Mr. Perfect vs. Mr. Hughes (w/ Harvey Wippleman)

The WWF signed Mr. Hughes to be another big man for Wippleman’s group. They effectively killed off any remaining mystique that Gonzalez had at Mania, so they needed someone else to attempt to make this feud interesting. Hughes is already in the ring when they return and he’s holding the urn while pointing at himself. Mr. Perfect then enters the arena and Heenan still sounds salty about him. Perfect gets in the ring and tosses his towel behind his back. It lands on Hughes’ shoulder, so Perfect smirks about his accuracy. He then swats his gum, so Heenan uses the Brain Scan to depict Perfect hitting a foul ball swing. (Also, during the match, they do an inset promo with Bret Hart. Ross asks him who he’d like to face and Bret says it’s down to either endurance (Perfect) or brawling (Hughes), but he’d prefer endurance. He also says he likes Perfect better.)

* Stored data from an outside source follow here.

(* ===== verification/Effects.v ===== *)
(** The operator's interaction with the cluster.  A program is a finite tree of calls and
    continuations ([prog]); what it did is a trace of calls with the answers they got ([exec]), for
    answers of any kind, so a property of all traces holds whatever the API server, the cache and
    other writers do.  [run] executes a program against one handler; [run_exec] relates the two. *)

From S2P Require Import Prelude GoTime Types K8sLib.
From Stdlib Require Import QArith.
#[local] Open Scope Z_scope.

(** ** Calls *)

(** An argument of a log line or of an event's format string. *)
Inductive arg := ArgString (s : string) | ArgInt (z : Z) | ArgError (e : error).

(** The object an event is about or related to. *)
Inductive event_object :=
  | PolicyObject (p : v1alpha1.NodeRemediationPolicy)
  | NodeObject (n : corev1.Node).

(** The arguments of [Recorder.Eventf]; formatting is the recorder's. *)
Record event_record := mkEvent {
  regarding : event_object;
  related : option event_object;
  eventtype : string;
  reason : string;
  action : string;
  note : string;
  args : list arg;
}.

Record log_record := mkLog { log_error : option error; log_msg : string; log_kv : list (string * arg) }.

(** [Get], [List], [Update] and [Patch] of the cached client [r.Client], [Get] and [List] of the
    uncached [APIReader], the clock, the event recorder, the logger and the work queue. *)
Inductive Call :=
  | GetPolicy (name : string)
  | ListNodes
  | ListPolicies
  | UpdatePolicy (p : v1alpha1.NodeRemediationPolicy)
  | PatchPolicyStatus (modified original : v1alpha1.NodeRemediationPolicy)
  | PatchNode (modified original : corev1.Node)
  | ReaderGetNode (name : string)
  | ReaderListNodes
  | ReaderListPolicies
  | Now
  | Eventf (e : event_record)
  | Log (l : log_record)
  | Enqueue (name : string).

(** What each call returns; [PatchNode] is a strategic merge patch with an optimistic lock, so it
    carries the resource version of [original]. *)
Definition Answer (c : Call) : Type :=
  match c with
  | GetPolicy _ => error + v1alpha1.NodeRemediationPolicy
  | ListNodes | ReaderListNodes => error + list corev1.Node
  | ListPolicies | ReaderListPolicies => error + list v1alpha1.NodeRemediationPolicy
  | UpdatePolicy _ => error + v1alpha1.NodeRemediationPolicy
  | PatchPolicyStatus _ _ | PatchNode _ _ => option error
  | ReaderGetNode _ => error + corev1.Node
  | Now => time.Time
  | Eventf _ | Log _ | Enqueue _ => unit
  end.

(** ** Programs *)

Inductive prog (A : Type) :=
  | Ret (a : A)
  | Step (c : Call) (k : Answer c -> prog A).
Arguments Ret {A} _.
Arguments Step {A} _ _.

Fixpoint prog_bind {A B} (f : A -> prog B) (m : prog A) : prog B :=
  match m with
  | Ret a => f a
  | Step c k => Step c (fun x => prog_bind f (k x))
  end.

#[global] Instance prog_mret : MRet prog := @Ret.
#[global] Instance prog_mbind : MBind prog := @prog_bind.

Definition call (c : Call) : prog (Answer c) := Step c Ret.

(** [for _, x := range l { body }], threading the loop's variables. *)
Fixpoint forEach {A S} (body : S -> A -> prog S) (s : S) (l : list A) : prog S :=
  match l with
  | [] => mret s
  | x :: l' => s' ← body s x; forEach body s' l'
  end.

(** ** Traces *)

Record event := Ev { ev_call : Call; ev_answer : Answer ev_call }.
Definition trace := list event.

(** [exec m tr a]: answered as in [tr], the program makes exactly the calls of [tr] and returns [a]. *)
Fixpoint exec {A} (m : prog A) (tr : trace) (a : A) : Prop :=
  match m with
  | Ret x => tr = [] /\ x = a
  | Step c k => exists x tr', tr = Ev c x :: tr' /\ exec (k x) tr' a
  end.

(** The observations the theorems are stated with. *)
Definition patches (tr : trace) : list (corev1.Node * corev1.Node * option error) :=
  omap (fun e => match e return option (corev1.Node * corev1.Node * option error)
                   with Ev (PatchNode m o) r => Some (m, o, r) | _ => None end) tr.
Definition node_reads (tr : trace) : list (string * (error + corev1.Node)) :=
  omap (fun e => match e return option (string * (error + corev1.Node))
                   with Ev (ReaderGetNode n) r => Some (n, r) | _ => None end) tr.
Definition node_lists (tr : trace) : list (error + list corev1.Node) :=
  omap (fun e => match e return option (error + list corev1.Node)
                   with Ev ReaderListNodes r => Some r | _ => None end) tr.
Definition updates (tr : trace) :
    list (v1alpha1.NodeRemediationPolicy * (error + v1alpha1.NodeRemediationPolicy)) :=
  omap (fun e => match e return option (v1alpha1.NodeRemediationPolicy * (error + v1alpha1.NodeRemediationPolicy))
                   with Ev (UpdatePolicy p) r => Some (p, r) | _ => None end) tr.
Definition status_patches (tr : trace) :
    list (v1alpha1.NodeRemediationPolicy * v1alpha1.NodeRemediationPolicy * option error) :=
  omap (fun e => match e return option (v1alpha1.NodeRemediationPolicy * v1alpha1.NodeRemediationPolicy * option error)
                   with Ev (PatchPolicyStatus m o) r => Some (m, o, r) | _ => None end) tr.
Definition emitted (tr : trace) : list event_record :=
  omap (fun e => match e with Ev (Eventf r) _ => Some r | _ => None end) tr.
Definition enqueued (tr : trace) : list string :=
  omap (fun e => match e with Ev (Enqueue n) _ => Some n | _ => None end) tr.

(** A call that changes an object of the cluster. *)
Definition is_write (e : event) : bool :=
  match e.(ev_call) with
  | UpdatePolicy _ | PatchPolicyStatus _ _ | PatchNode _ _ => true
  | _ => false
  end.
Definition writes (tr : trace) : trace := filter (fun e => Is_true (is_write e)) tr.

(** A call that reads or writes nodes. *)
Definition is_node_call (c : Call) : bool :=
  match c with
  | ListNodes | ReaderListNodes | ReaderGetNode _ | PatchNode _ _ => true
  | _ => false
  end.

(** ** [retry.RetryOnConflict], a library function the code passes a closure to *)

Record Backoff := mkBackoff { Steps : nat; Backoff_Duration : time.Duration; Jitter : Q }.

(** The closure [fn] shares the variables [S] with its caller. *)
Class Retry := {
  RetryOnConflict : forall {S : Type},
    Backoff -> (S -> prog (S * option error)) -> S -> prog (S * option error);
}.

(** At most [n] runs of [fn], the next one only after a conflict; the result is the last run's. *)
Inductive attempts `{K : K8s} {S} (fn : S -> prog (S * option error)) :
    nat -> S -> trace -> S -> option error -> Prop :=
  | attempts_done n s tr s' e :
      exec (fn s) tr (s', e) -> (forall err, e = Some err -> IsConflict err = false) ->
      attempts fn (Datatypes.S n) s tr s' e
  | attempts_exhausted s tr s' err :
      exec (fn s) tr (s', Some err) -> IsConflict err = true ->
      attempts fn 1 s tr s' (Some err)
  | attempts_again n s tr1 s1 err tr2 s' e :
      exec (fn s) tr1 (s1, Some err) -> IsConflict err = true ->
      attempts fn (Datatypes.S n) s1 tr2 s' e ->
      attempts fn (Datatypes.S (Datatypes.S n)) s (tr1 ++ tr2) s' e.

(** "RetryOnConflict executes the function repeatedly, up to backoff.Steps, as long as it returns a
    conflict": its documented behaviour, for a positive number of steps. *)
Class RetryLaws (K : K8s) (R : Retry) : Prop := {
  RetryOnConflict_attempts : forall S b (fn : S -> prog (S * option error)) s tr s' e,
    (0 < Steps b)%nat ->
    exec (RetryOnConflict b fn s) tr (s', e) -> attempts fn (Steps b) s tr s' e;
}.

(** ** Handlers *)

Definition handler (St : Type) := forall c : Call, St -> Answer c * St.

Fixpoint run {St A} (h : handler St) (m : prog A) (st : St) : A * St :=
  match m with
  | Ret a => (a, st)
  | Step c k => let '(x, st') := h c st in run h (k x) st'
  end.

(** The trace is the one the handler gives from [st], and leads to [st']. *)
Fixpoint follows {St} (h : handler St) (st : St) (tr : trace) (st' : St) : Prop :=
  match tr with
  | [] => st = st'
  | Ev c x :: tr' => exists st1, h c st = (x, st1) /\ follows h st1 tr' st'
  end.

(** The trace of a run, with its result. *)
Fixpoint record {St A} (h : handler St) (m : prog A) (st : St) : trace * A :=
  match m with
  | Ret a => ([], a)
  | Step c k => let '(x, st') := h c st in let '(tr, a) := record h (k x) st' in (Ev c x :: tr, a)
  end.

(** ** Lemmas *)

Lemma record_exec {St A} (h : handler St) (m : prog A) st :
  exec m (record h m st).1 (record h m st).2.
Proof.
  revert st. induction m as [a|c k IH]; intros st; simpl; [done|].
  destruct (h c st) as [x st']. specialize (IH x st'). destruct (record h (k x) st') as [tr a].
  simpl in *. by exists x, tr.
Qed.

Lemma record_follows {St A} (h : handler St) (m : prog A) st :
  follows h st (record h m st).1 (run h m st).2.
Proof.
  revert st. induction m as [a|c k IH]; intros st; simpl; [done|].
  destruct (h c st) as [x st'] eqn:Hh. specialize (IH x st').
  destruct (record h (k x) st') as [tr a]. simpl in *. by exists st'.
Qed.

Lemma exec_ret {A} (a b : A) tr : exec (mret a) tr b <-> tr = [] /\ a = b.
Proof. done. Qed.

Lemma exec_bind {A B} (m : prog A) (f : A -> prog B) tr b :
  exec (m ≫= f) tr b <-> exists tr1 a tr2, tr = tr1 ++ tr2 /\ exec m tr1 a /\ exec (f a) tr2 b.
Proof.
  revert tr. induction m as [a|c k IH]; intros tr; simpl.
  - split.
    + intros H. by exists [], a, tr.
    + intros (tr1 & a' & tr2 & -> & (-> & ->) & H). done.
  - split.
    + intros (x & tr' & -> & H). apply IH in H as (tr1 & a & tr2 & -> & H1 & H2).
      exists (Ev c x :: tr1), a, tr2. naive_solver.
    + intros (tr1 & a & tr2 & -> & (x & tr' & -> & H1) & H2).
      exists x, (tr' ++ tr2). split; [done|]. apply IH. by exists tr', a, tr2.
Qed.

Lemma exec_call c tr x : exec (call c) tr x <-> tr = [Ev c x].
Proof. simpl. naive_solver. Qed.

(** Decompose a hypothesis about the execution of a program along its binds. *)
Ltac exec_inv :=
  repeat match goal with
  | H : exec (mbind _ _) _ _ |- _ =>
      apply exec_bind in H; destruct H as (? & ? & ? & -> & ? & ?)
  | H : exec (call _) _ _ |- _ => apply exec_call in H; subst
  | H : exec (mret _) _ _ |- _ => apply exec_ret in H; destruct H as [-> ?]; simplify_eq/=
  end.

Lemma exec_forEach_cons {A S} (body : S -> A -> prog S) s x l tr s' :
  exec (forEach body s (x :: l)) tr s' <->
  exists tr1 s1 tr2, tr = tr1 ++ tr2 /\ exec (body s x) tr1 s1 /\ exec (forEach body s1 l) tr2 s'.
Proof. simpl. apply exec_bind. Qed.

(** Every program terminates, whatever it is answered. *)
Lemma run_exec {St A} (h : handler St) (m : prog A) st a st' :
  run h m st = (a, st') <-> exists tr, exec m tr a /\ follows h st tr st'.
Proof.
  revert st. induction m as [a0|c k IH]; intros st; simpl.
  - split.
    + intros [= -> ->]. by exists [].
    + intros (tr & (-> & ->) & Hf). simpl in Hf. by subst.
  - destruct (h c st) as [x st1] eqn:Hh. rewrite IH. split.
    + intros (tr & He & Hf). exists (Ev c x :: tr). split; [by eauto|]. simpl. eauto.
    + intros (tr & (x' & tr' & -> & He) & (st2 & Hh' & Hf)).
      rewrite Hh in Hh'. simplify_eq. by exists tr'.
Qed.

Lemma follows_app {St} (h : handler St) st tr1 tr2 st' :
  follows h st (tr1 ++ tr2) st' <-> exists st1, follows h st tr1 st1 /\ follows h st1 tr2 st'.
Proof.
  revert st. induction tr1 as [|[c x] tr1 IH]; intros st; simpl; [naive_solver|].
  setoid_rewrite IH. naive_solver.
Qed.

Lemma run_bind {St A B} (h : handler St) (m : prog A) (f : A -> prog B) st :
  run h (m ≫= f) st = let '(a, st1) := run h m st in run h (f a) st1.
Proof.
  revert st. induction m as [a|c k IH]; intros st; [done|]. simpl.
  destruct (h c st) as [x st1]. apply IH.
Qed.

Lemma run_call {St} (h : handler St) c st : run h (call c) st = h c st.
Proof. simpl. by destruct (h c st). Qed.

Lemma run_forEach_cons {St A S} (h : handler St) (body : S -> A -> prog S) s x l st :
  run h (forEach body s (x :: l)) st
  = let '(s1, st1) := run h (body s x) st in run h (forEach body s1 l) st1.
Proof. simpl. apply run_bind. Qed.

(** Executing the same trace again gives the same result. *)
Lemma follows_exec_run {St A} (h : handler St) (m : prog A) st tr a st' :
  exec m tr a -> follows h st tr st' -> run h m st = (a, st').
Proof. intros. apply run_exec. eauto. Qed.

(** The observations of a trace are those of its parts. *)
Lemma patches_app tr tr' : patches (tr ++ tr') = patches tr ++ patches tr'.
Proof. apply omap_app. Qed.
Lemma node_reads_app tr tr' : node_reads (tr ++ tr') = node_reads tr ++ node_reads tr'.
Proof. apply omap_app. Qed.
Lemma node_lists_app tr tr' : node_lists (tr ++ tr') = node_lists tr ++ node_lists tr'.
Proof. apply omap_app. Qed.
Lemma updates_app tr tr' : updates (tr ++ tr') = updates tr ++ updates tr'.
Proof. apply omap_app. Qed.
Lemma status_patches_app tr tr' : status_patches (tr ++ tr') = status_patches tr ++ status_patches tr'.
Proof. apply omap_app. Qed.
Lemma emitted_app tr tr' : emitted (tr ++ tr') = emitted tr ++ emitted tr'.
Proof. apply omap_app. Qed.
Lemma enqueued_app tr tr' : enqueued (tr ++ tr') = enqueued tr ++ enqueued tr'.
Proof. apply omap_app. Qed.
Lemma writes_app tr tr' : writes (tr ++ tr') = writes tr ++ writes tr'.
Proof. apply filter_app. Qed.

Create Rewrite HintDb trace.
#[global] Hint Rewrite patches_app node_reads_app node_lists_app updates_app status_patches_app
  emitted_app enqueued_app writes_app : trace.

(** ** A concrete retry loop, without the sleep *)
Module ReferenceRetry.

Fixpoint retry_loop `{K : K8s} {S} (n : nat) (fn : S -> prog (S * option error)) (s : S) :
    prog (S * option error) :=
  match n with
  | O => mret (s, None)
  | Datatypes.S n' =>
      '(s', e) ← fn s;
      match e with
      | Some err =>
          if IsConflict err then
            match n' with O => mret (s', e) | _ => retry_loop n' fn s' end
          else mret (s', e)
      | None => mret (s', e)
      end
  end.

Definition reference_retry `{K : K8s} : Retry :=
  {| RetryOnConflict := fun S b fn s => retry_loop (Steps b) fn s |}.

Lemma retry_loop_attempts `{K : K8s} {S} n (fn : S -> prog (S * option error)) s tr s' e :
  exec (retry_loop (Datatypes.S n) fn s) tr (s', e) -> attempts fn (Datatypes.S n) s tr s' e.
Proof.
  revert s tr. induction n as [|n IH]; intros s tr H;
    cbn [retry_loop] in H; apply exec_bind in H as (tr1 & [s1 e1] & tr2 & -> & H1 & H2);
    (destruct e1 as [err|]; [destruct (IsConflict err) eqn:Hc|]).
  - exec_inv. rewrite app_nil_r. by apply attempts_exhausted.
  - exec_inv. rewrite app_nil_r. apply attempts_done; [done|]. naive_solver.
  - exec_inv. rewrite app_nil_r. by apply attempts_done.
  - by eapply attempts_again; [exact H1 | exact Hc | apply IH].
  - exec_inv. rewrite app_nil_r. apply attempts_done; [done|]. naive_solver.
  - exec_inv. rewrite app_nil_r. by apply attempts_done.
Qed.

#[global] Instance reference_retry_laws `{K : K8s} : RetryLaws K reference_retry.
Proof.
  split. intros S b fn s tr s' e Hs. simpl. destruct (Steps b); [lia|]. apply retry_loop_attempts.
Qed.

End ReferenceRetry.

Hughes shoves Perfect around the ring, but Perfect catches him with an arm drag and a dropkick. Hughes doesn’t fall and answers with a punch that sends Perfect over the ropes. He then brings Perfect inside and hits headbutts and forearms before locking him in a neck vice. Perfect fights out of the hold, but Hughes hits a side kick and goes back to it. Perfect then tries pulling his tie, but that doesn’t work. (He should be careful. You can get fired for that. Just ask Daniel Bryan.) Then, Hughes whips Perfect into the corner and Perfect bumps like a boss for him, but Hughes misses a running knee attack on the ropes. Perfect answers with a hip toss, back drop, and neck whip, so Hughes grabs the urn and clocks him for a disqualification.

Mr. Perfect did his best to make Hughes look good, but nothing could save this match. Hughes is slow when he’s in control and he’s sloppy. Also, the finish made Hughes look like a fool. Hughes beating down the Undertaker made him look strong, but this match didn’t help that image. The finish made him look panicked and desperate. The WWF is having a lot of issues making Wippleman’s monsters look impressive.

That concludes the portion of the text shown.